Zookeeper Coordinates Active/Standby Election
In order to implement the active/standby architecture, we will rely on Zookeeper to keep track of the master process. How can we do that? These are the rules of the game:
- Assume that the active process owns the active token, whereas the standby does not.
- When a process starts, it will request Zookeeper the active token.
- If Zookeeper has not given the active token to any other process, it will give the token to the process that is requesting it.
- If Zookeeper has given the active token to another process, it will deny the token to the requesting process.
- When a process is denied the active token, then it asks Zookeeper to be notified when the active token is free.
- When a process is notified that the active token is free, it requests the active token from Zookeeper. It might get it, or it might not get it. This is because in between the notification that active token is free and the request to acquire the token, another process might have grabbed it.
- If a process that has the active token crashes, Zookeeper will consider the active token free, and will give it to the next process that will request it.
Zookeeper Properties
The Zookeeper properties that will help us implement this active token concept are:
- When Zookeeper is requested to create a node, it will return an error if the node already exists.
- Requests to create nodes are serialized and are atomic.
- There is a node type which is called ephemeral and which lives as long as the client session lives. It is automatically deleted when the session with the client terminates.
- A client can request a watch on an existing node. If the node is deleted, then client is notified.
Implement Active Token
Given the above Zookeeper properties
- When a process creates an ephemeral node it will become the active process. We assume that it takes the active token.
- Any other process that will try to create the same ephemeral node, it will fail. We assume that this process will be the standby one, without the active token.

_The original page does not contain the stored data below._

(** Fewer than the bound were picked only if all were. *)
Lemma picked_all p n d r :
  (length (filter (λ r, picked p n (table d) r = true) (table d)) < n)%nat →
  r ∈ table d → picked p n (table d) r = p r.
Proof.
  rewrite picked_length. intros Hlt Hr. unfold picked.
  destruct (p r) eqn:Ep; [|apply andb_false_r]. rewrite andb_true_r. apply bool_decide_eq_true.
  apply list_elem_of_fmap_2.
  assert (Hperm : limit_rows n (filter (λ r, p r = true) (table d)) ≡ₚ filter (λ r, p r = true) (table d)).
  { apply submseteq_length_Permutation; [apply limit_rows_subset|]. rewrite limit_rows_length. lia. }
  rewrite Hperm. by apply list_elem_of_filter.
Qed.

(** ** What a pass can still take *)

Definition pending_row r : bool :=
  bool_decide (r_published_at (raw r) = None) && bool_decide (r_dead_at (raw r) = None).

(** A pending row can be swept and then deleted, any other deleted. *)
Definition purgeable (l : list Row) : nat := length l + length (filter (λ r, pending_row r = true) l).

Lemma purgeable_filter p l :
  (purgeable (filter (λ r, p r = false) l) + length (filter (λ r, p r = true) l) ≤ purgeable l)%nat.
Proof.
  unfold purgeable. induction l as [|r l IH]; [done|].
  assert (Hp : ∀ l' : list Row,
    length (filter (λ r, pending_row r = true) (r :: l'))
    = ((if pending_row r then 1 else 0) + length (filter (λ r, pending_row r = true) l'))%nat).
  { intros l'. rewrite filter_cons. by destruct (pending_row r). }
  rewrite Hp. destruct (p r) eqn:Ep.
  - rewrite filter_cons_False, filter_cons_True by congruence. cbn [length].
    destruct (pending_row r); lia.
  - rewrite filter_cons_True, (filter_cons_False (λ r, p r = true)) by congruence. rewrite Hp.
    cbn [length]. destruct (pending_row r); lia.
Qed.

(** ** One statement of a pass *)

Record pass (due : Row → bool) (makes : Row → Prop) (n : nat) d d' (k : Z) : Prop := {
  pass_tidy : tidy d';
  pass_count : 0 ≤ k;
  pass_progress : Z.of_nat (purgeable (table d')) + k ≤ Z.of_nat (purgeable (table d));
  pass_rows r : r ∈ table d' → r ∈ table d ∨ makes r;
  pass_spares r : r ∈ table d → due r = false → r ∈ table d';
  pass_complete r : k < Z.of_nat n → r ∈ table d → due r = true → r ∉ table d';
}.

Lemma purge_rows_pass (column : RawRow → option OffsetDateTime) ms n now lk d t :
  tidy d → add_interval now (- ms) = Some t →
  ∃ d' k, purge_rows column ms n now lk d = Ok (d', k)
    ∧ pass (λ r, past_retention (column (raw r)) t) (λ _, False) n d d' k.
Proof.
  intros Hd Ht. unfold purge_rows, interval_from, delete_where. rewrite Ht. cbn [result_bind].
  set (p := λ r : Row, past_retention (column (raw r)) t).
  destruct (write_sound (filter (λ r, picked p n (table d) r = false) (table d)) (next_sequence d))
    as (d' & Hw & Htab & _); [apply filter_sound, sound|].
  pose proof (delete_safe (λ _, picked p n) now lk d Hd) as Hsafe. unfold delete_where in Hsafe.
  rewrite Hw in Hsafe |- *. cbn [result_bind] in Hsafe |- *. eexists d', _. split; [reflexivity|].
  split; [exact Hsafe|lia|..].
  - rewrite Htab. pose proof (purgeable_filter (picked p n (table d)) (table d)). lia.
  - intros r Hr. rewrite Htab in Hr. apply list_elem_of_filter in Hr as [_ Hr]. by left.
  - intros r Hr Hp. rewrite Htab. apply list_elem_of_filter. split; [|done].
    unfold picked. fold (p r) in Hp. rewrite Hp. apply andb_false_r.
  - intros r Hk Hr Hp Hr'. rewrite Htab in Hr'. apply list_elem_of_filter in Hr' as [Hf _].
    rewrite picked_all in Hf; [|lia|done]. fold (p r) in Hp. congruence.
Qed.

Definition swept_now (t : OffsetDateTime) (r : Row) : Prop :=
  r_dead_at (raw r) = Some t ∧ r_published_at (raw r) = None.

- The standby process will set a watch on the ephemeral node. Hence, it will be notified when that node will be deleted.
- When the active process fails/crashes for any reason, its session with Zookeeper will terminate and Zookeeper will delete the ephemeral node. Hence, any other standby process will be notified.
- The standby processes are notified and the first that manages to create the new ephemeral node will become the active node. The others, will ask to be notified again, by installing a new watch on the ephemeral node.
Example Interaction
In the following diagram, you can see how the ephemeral node is being used in order to implement the concept of the active token.
The master active process is the one that initially has created the ephemeral Zookeeper node /master
. The standby master process fails to create the node, and installs a watch. When the master active process crashes, Zookeeper notifies the standby process that /master
ephemeral node does not exist any more. When standby process receives the notification, it creates the /master
ephemeral node and becomes the active master process.
Implementation using Ruby
We have had enough of theory. Let’s write some code.
Note: The demo code can be found in this Github repo (tag: active-stand-by-master-nodes)
Master Process
The master process code is given below:
# File: master.rb
#
master_app = MasterApp.new
master_app.connect_to_zk
result = master_app.register_as_active
master_app.watch_for_failing_active unless result
while true
sleep 3
puts "I am #{master_app.mode} master"
end
The process does not actually deal with tasks. This will be implemented in future Zookeeper stories. This version above, all that it does is to be in a infinite loop printing its mode in between 3 second sleeps.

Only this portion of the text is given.